Il Mecenate Audace: I Baccanti

La crisi di un gruppo sovversivo che, dopo millenni di rivoluzioni, rischia di scomparire per sempre


Albi brevi di 24 pagine, vendita diretta ai lettori, il ritorno alla fiction da parte di un autore che da anni si è dedicato al graphic journalism: già solo per questi tre motivi, la serie I Baccanti di Claudio Calia è di per sé una piccola rivoluzione. Progetto che vide una prima genesi già nel 1999, come autoproduzione, nel corso degli anni si è trasformato (qui si può leggere una versione digitale pubblicata da Calia nel 2010) per poi raggiungere la maturazione con questo nuovo formato.
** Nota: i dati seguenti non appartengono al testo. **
Definition ValidateICD10Code (h : HL7ValidationRules) (code : string) : option string :=
  if negb (matches (icd10Regex h) code) then Some ("invalid ICD-10 code format: " ++ code)
  else if HasPrefix code "U" then Some ("U codes are reserved for WHO use: " ++ code)
  else None.

Definition ValidateCPTCode (h : HL7ValidationRules) (code : string) : option string :=
  if negb (matches (cptRegex h) code) then Some ("invalid CPT code format: " ++ code)
  else
    match Atoi code with
    | None => Some ("CPT code must be numeric: " ++ code)
    | Some codeNum =>
      if (100 <=? codeNum) && (codeNum <=? 99499) then None
      else if HasSuffix code "F" then None
      else if HasSuffix code "T" then None
      else Some ("CPT code outside valid ranges: " ++ code)
    end.

(** The loop of [validateLuhnChecksum] over the bytes of the number
    from the last one to the first one; [None] when one of them is not
    a digit. *)
Fixpoint luhn_loop (bytes : list ascii) (sum : Z) (alternate : bool) : option Z :=
  match bytes with
  | [] => Some sum
  | c :: rest =>
    match Atoi (String c EmptyString) with
    | None => None
    | Some digit =>
      let digit :=
        if alternate then
          let digit := wrap64 (digit * 2) in
          if 9 <? digit then Z.rem digit 10 + Z.quot digit 10 else digit
        else digit in
      luhn_loop rest (wrap64 (sum + digit)) (negb alternate)
    end
  end.

Definition validateLuhnChecksum (number : string) : option string :=
  match luhn_loop (rev (list_ascii_of_string number)) 0 false with
  | None => Some ("non-numeric character in number: " ++ number)
  | Some sum =>
    if negb (Z.rem sum 10 =? 0) then Some ("invalid checksum for number: " ++ number)
    else None
  end.

Definition ValidateNPI (h : HL7ValidationRules) (npi : string) : option string :=
  if negb (matches (npiRegex h) npi) then Some ("invalid NPI format: " ++ npi)
  else validateLuhnChecksum npi.

Definition string_le (a b : string) : bool :=
  match String.compare a b with Gt => false | _ => true end.

Definition ValidateSSN (h : HL7ValidationRules) (ssn : string) : option string :=
  if negb (matches (ssnRegex h) ssn) then Some ("invalid SSN format: " ++ ssn)
  else if String.eqb ssn "000000000" || String.eqb ssn "123456789"
  then Some ("invalid SSN pattern: " ++ ssn)
  else
    let area := slice ssn 0 3 in
    if String.eqb area "000" || String.eqb area "666"
       || (string_le "900" area && string_le area "999")
    then Some ("invalid SSN area number: " ++ area)
    else None.

Definition ValidatePhoneNumber (h : HL7ValidationRules) (phone : string) : option string :=
  if negb (matches (phoneRegex h) phone) then Some ("invalid phone number format: " ++ phone)
  else if String.eqb phone "0000000000" || String.eqb phone "1111111111"
  then Some ("invalid phone number pattern: " ++ phone)
  else None.

Definition ValidateZipCode (h : HL7ValidationRules) (zip : string) : option string :=
  if negb (matches (zipRegex h) zip) then Some ("invalid ZIP code format: " ++ zip)
  else None.

End hl7.

(** ** Properties of the healthcare rules *)

Section HL7Properties.

Import regexp hl7.

(** The pattern [^\d{n}$] compiled. *)
Definition digits_exactly (n : nat) : Regexp :=
  Concat (Repeat n n (CharClass digits)) EmptyMatch.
I Baccanti non è un graphic novel e non ha nemmeno un distributore: viene infatti venduto ai lettori attraverso Oblò APS, associazione culturale dedicata alla divulgazione del linguaggio del fumetto e di cui lo stesso Calia è presidente. Si tratta di un esperimento che chiama i lettori a diventare sostenitori di un progetto che sarà organizzato in cicli autoconclusivi, raccontando tassello per tassello una storia di ampio respiro.

Questo primo numero, Di' che vuoi una rivoluzione, mette in scena pochi elementi che presentano lo scontro millenario tra due fazioni politiche: quella di chi ha il potere e quella che difende coloro che di potere invece non ne hanno. Pochi elementi, sì, capaci però di nascondere il giusto e rivelare il necessario per offrire a chi legge un palco di luci e ombre capace di suggestionarlo. La guerra tra questi due schieramenti ideologici affonda le sue radici in tempi antichi, a cominciare dai riti baccanali, per poi attraversare i punti più importanti della Storia, quella con la "s" maiuscola, dai giullari nelle corti dei re alla Rivoluzione Francese e oltre. Ora, però, i Baccanti - così si fanno chiamare i membri della fazione "contro il potere" - si stanno estinguendo e c'è chi vorrebbe sbarazzarsi anche degli ultimi rimasti, ricorrendo a mezzi violenti.

Da questo primissimo numero sembra davvero che le idee rivoluzionarie siano morte e che i Baccanti siano completamente inerti, incapace di rifiorire o anche solo reagire agli attacchi dei loro nemici. Metafora di questo è una splash page a circa metà albo che mostra due dei Baccanti, minuscoli, mentre passeggiano in Piazza S. Marco a Venezia con sullo sfondo una gigantesca nave da crociera, simbolo di uno strapotere opprimente, talmente ingombrante da proseguire fuori dalla vignetta.

Nel fumetto troviamo vignette a tutta pagina e tavole strutturate in piccoli tasselli rigidamente squadrati che, alternandosi, garantiscono un ritmo sostenuto che non si perde mai in momenti morti. Le ambientazioni, i personaggi e le loro azioni sono enfatizzati dal segno stilizzato dell'autore, caratterizzato da una spessa linea nera che esalta i bianchi e i rossi, unici colori utilizzati per mettere in scena il primo capitolo di una storia frescaasciutta e senza orpelli. In queste forme sintetizzate e questi pochi colori netti ci vediamo, a torto o a ragione, un po' di Saul Bass, il celebre illustratore che lavorò alle locandine e ai titoli di testa di molti film iconici, lavorando con Alfred Hitchcock e Stanley Kubrick.

Con Di' che vuoi una rivoluzione le basi per un buon periodico ci sono tutte, sia per chi cerca semplicemente una storia "diretta" che non si prende troppo spazio per raccontarsi, sia per chi vorrà concentrarsi più sul lato politico-ideologico del fumetto: non resta altro che aspettare di poter addentrarci ancora di più nelle trame dei Baccanti e dei loro avversari.